Recorre gran parte de la ciudad caminando. Para, charla con uno, con otro y luego sigue su camino. A veces hace un recorrido y a veces otro, pero al final siempre frecuenta los mismos lugares. Pocas veces se lo ve acompañado, casi nunca diría yo. Lo conoce mucha gente evidentemente, porque por donde pasa siempre alguien le grita a la pasada “¡Chau, Miguelito!” O bien “¿Qué haces, hincha de Douglas? ¡No te vi el domingo en la cancha ¿eh?!” Y él responde “Yo tampoco te vi” Y luego se empieza a reír… ¿Vos podes creer que se ríe? Yo lo veo y no lo creo… si hasta me da envidia, inclusive.

Ahora ya está de regreso, va a tomar un cafecito y luego volverá a su casa. Supongo  que volverá a la casa, porque por aquella calle siempre se lo ve venir a la mañana temprano y, luego del café matutino, se va caminando en dirección contraria por la misma calle. Por lo cual, deduzco que irá a la casa. Instalado en su habitual mesa de café, abre una interrogante, ¿Espera a alguien o solamente está pensando en algo? Porque su rostro siempre se posiciona en dirección  a la calle, como quien mira a la nada absoluta meditando sobre algo. A lo mejor siempre espera a alguien, y, como ese alguien no viene, se cansa de esperarlo y se retira. Andá a saber…
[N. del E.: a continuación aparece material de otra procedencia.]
(** X1. [valid_uri] returns 1 exactly for the URIs made of printing
    characters other than the space, that start with the protocol (letter
    case apart) when one is given, and in which ["/."] does not occur; it
    returns 0 on every other URI. *)
Theorem valid_uri_iff (uri : string) (proto : option string) :
  (forall p, proto = Some p -> Forall (fun c => C.code c <> 0) (chars p)) ->
  (valid_uri uri proto = 1 <->
     Forall uri_char (chars uri) /\
     (forall p, proto = Some p -> has_proto uri p) /\
     ~ occurs_in "/." uri) /\
  (valid_uri uri proto = 1 \/ valid_uri uri proto = 0).
Proof.
  intros Hnz. unfold valid_uri.
  destruct (uri_chars uri) eqn:Ec; cbn [negb].
  2:{ split; [|now right]. split; [discriminate|].
      intros (H & _). apply uri_chars_spec in H. congruence. }
  apply uri_chars_spec in Ec.
  assert (Hproto :
    match proto with
    | Some p => negb (C.strncasecmp uri p (String.length p) =? 0)
    | None => false
    end = false <-> (forall p, proto = Some p -> has_proto uri p)).
  { destruct proto as [p|].
    - rewrite negb_false_iff, Z.eqb_eq, strncasecmp_proto by now apply Hnz.
      split; [intros H q [= <-]; exact H | intros H; now apply H].
    - split; [intros _ q; discriminate | reflexivity]. }
  destruct (match proto with Some _ => _ | None => _ end).
  { split; [|now right]. split; [discriminate|].
    intros (_ & H & _). apply Hproto in H. discriminate. }
  destruct (bool_decide_reflect (C.strstr uri "/." ≠ None)) as [Hs|Hs].
  - split; [|now right]. split; [discriminate|].
    intros (_ & _ & H). apply strstr_None in H. contradiction.
  - split; [|now left]. split; [|reflexivity]. intros _.
    split; [exact Ec|]. split; [now apply Hproto|].
    apply strstr_None. destruct (C.strstr uri "/."); [|reflexivity].
    exfalso. apply Hs. discriminate.
Qed.

Lemma valid_uri_iff_witness :
  (forall p, Some "rsync://" = Some p ->
             Forall (fun c => C.code c <> 0) (chars p)) /\
  (valid_uri "rsync://x/y.mft" (Some "rsync://") = 1 <->
     Forall uri_char (chars "rsync://x/y.mft") /\
     (forall p, Some "rsync://" = Some p -> has_proto "rsync://x/y.mft" p) /\
     ~ occurs_in "/." "rsync://x/y.mft") /\
  (valid_uri "rsync://x/y.mft" (Some "rsync://") = 1 \/
   valid_uri "rsync://x/y.mft" (Some "rsync://") = 0).
Proof.
  assert (H : forall p, Some "rsync://" = Some p ->
                        Forall (fun c => C.code c <> 0) (chars p)).
  { intros p [= <-]. repeat constructor; discriminate. }
  split; [exact H|].
  exact (valid_uri_iff "rsync://x/y.mft" (Some "rsync://") H).
Defined.

(** ** The validator and the tree *)

Section ValidatorFacts.

Variable as_check_covered : Z -> Z -> list cert_as -> Z.
Variable ip_addr_check_covered : afi -> list Z -> list Z -> list cert_ip -> Z.

Lemma valid_as_01 (a : option auth) (min max : Z) :
  valid_as as_check_covered a min max = 0 \/
  valid_as as_check_covered a min max = 1.
Proof.
  rewrite valid_as_walk. unfold walk_verdict.
  destruct (first_definitive _) as [[| |]|]; auto.
Qed.

Lemma valid_cert_as_spec (a : auth) (pu : cert_purpose) (l : list cert_as) :
  valid_cert_as as_check_covered a pu l = true <->
  Forall (cert_as_covered as_check_covered a pu) l.
Proof.
  induction l as [|e l IH]; cbn [valid_cert_as].
  - split; auto.
  - rewrite Forall_cons, <- IH. destruct e as [id|mn mx|];
      cbn [cert_as_covered].
    + destruct (valid_as_01 (Some a) id id) as [E|E]; rewrite E;
        cbn [Z.eqb negb].
      * split; [discriminate | intros [? _]; discriminate].
      * split; [intros ?; split; [reflexivity | assumption]
               | intros [_ ?]; assumption].
    + destruct (valid_as_01 (Some a) mn mx) as [E|E]; rewrite E;
        cbn [Z.eqb negb].
      * split; [discriminate | intros [? _]; discriminate].
      * split; [intros ?; split; [reflexivity | assumption]
               | intros [_ ?]; assumption].
    + destruct (bool_decide_reflect (pu = CERT_PURPOSE_BGPSEC_ROUTER)).
      * split; [discriminate | intros [? _]; contradiction].
      * split; [intros ?; split; assumption | intros [_ ?]; assumption].
Qed.

Lemma valid_cert_ips_spec (a : auth) (l : list cert_ip) :
  valid_cert_ips ip_addr_check_covered a l = true <->
  Forall (cert_ip_covered ip_addr_check_covered a) l.
Proof.
  induction l as [|ip l IH]; cbn [valid_cert_ips].
  - split; auto.
  - rewrite Forall_cons, <- IH. unfold cert_ip_covered.
    destruct (valid_ip_01 ip_addr_check_covered (Some a) (ip_afi ip)
                (ip_min ip) (ip_max ip)) as [E|E]; rewrite E;
      cbn [Z.eqb negb].
    + split; [discriminate | intros [? _]; discriminate].
    + split; [intros ?; split; [reflexivity | assumption]
             | intros [_ ?]; assumption].
Qed.

(** X2. Once the parent authority is located, [valid_cert] returns 1 exactly
    when every AS entry that does not inherit is covered by the chain, no
    AS entry of a BGPsec router certificate inherits, and every IP entry,
    with its [min] and [max], is covered by the chain; otherwise it
    returns 0. *)
Theorem valid_cert_iff (fn : string) (auths : auth_tree) (c : cert)
    (a : auth) :
  valid_ski_aki fn auths (ski c) (aki c) = Ok (Some a) ->
  (valid_cert as_check_covered ip_addr_check_covered fn auths c = Ok 1 <->
     Forall (cert_as_covered as_check_covered a (purpose c)) (as_ c) /\
     Forall (cert_ip_covered ip_addr_check_covered a) (ips c)) /\
  (valid_cert as_check_covered ip_addr_check_covered fn auths c = Ok 1 \/
   valid_cert as_check_covered ip_addr_check_covered fn auths c = Ok 0).
Proof.
  intros Ha. unfold valid_cert. rewrite Ha. cbn [mbind result_bind].
  rewrite <- valid_cert_as_spec, <- valid_cert_ips_spec.
  destruct (valid_cert_as _ _ _ _); cbn [negb].
  - destruct (valid_cert_ips _ _ _); cbn [negb].
    + split; [tauto | now left].
    + split; [|now right]. split; [discriminate | intros [_ ?]; discriminate].
  - split; [|now right]. split; [discriminate | intros [? _]; discriminate].
Qed.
El domingo pasado, fue cosa de no creer, si hasta me acerqué todo lo que pude para comprobar que realmente fuese quien yo creía. Estaba distinto, eso sí. Anteojos de sol, gorra, conjunto de gimnasia al completo, y una bandera de Douglas Haig atada a su cuello, cayéndole por la espalda estilo capa de superhéroe. La cancha estaba repleta. Él se había apoyado sobre un alambrado, y un grupo de personas saltaban y alentaban junto a este sujeto. No escuché bien, pero me parece que alguien le gritó “¡Miguelito, agarrate de este trapo que está bien asegurado y saltá con nosotros!” Y el tipo ni lo dudó, tan sólo tuvo cuidado de no golpear o dejar caer la pequeña radio que sostenía en su mano y luego empezó a saltar, cantar y sonreír… ¿Vos podes creer que sonreía? Yo no puedo salir de mi asombro aún. Luego, en el entretiempo, se sentó en un escalón y se acercó la radio al oído. La curiosidad me pudo y me acerqué hasta él. Fui precavido, sigiloso y disimulado, pero, aún así, apenas me senté, Miguelito giró su rostro en dirección mía y cordialmente me dijo “Buenas tardes, lindo partido ¿verdad?”. Tuve una mezcla de sensaciones que no sabría por dónde comenzar a enumerarlas. Puedo decir con toda seguridad que, de la misma rabia y envidia que me produjeron sus reflejos para detectar mi presencia, tenía ganas de arrancarle los anteojos y gritarle “¡Vos no sos ciego! ¡Dejá de mandarte la parte, chanta!”. Pero tan sólo le contesté “Sí, lástima que el tiempo no acompaña y en cualquier momento se larga a llover”. Fue entonces cuando la vida y este peculiar hombre castigaron mi incredulidad. Me respondió “¿Ah, sí? ¡No me digas! Pasa que estos anteojos son muy oscuros y no me dejan ver con claridad”. Entonces se quitó las gafas y comenzó a disimular que miraba el cielo en sus diferentes dimensiones. Inmediatamente comprobé que realmente era ciego. Para ese entonces, Miguelito comenzó a reírse a carcajadas y, un amigo que estaba junto a él,  le celebró la ocurrencia riendo. Se ríe ¿vos podes creer que se ríe? Y uno que vive tan amargado por la plata, las mujeres, el trabajo, el auto que no te arranca y demás boludeces. No toma consciencia que sus problemas no son tan trágicos como uno los cree. Pero Miguelito realmente tiene un problema del cual podría vivir quejándose, y todos entenderían por qué razón siempre estaría de mal humor. Sin embargo, él se ríe y ríe en todo momento.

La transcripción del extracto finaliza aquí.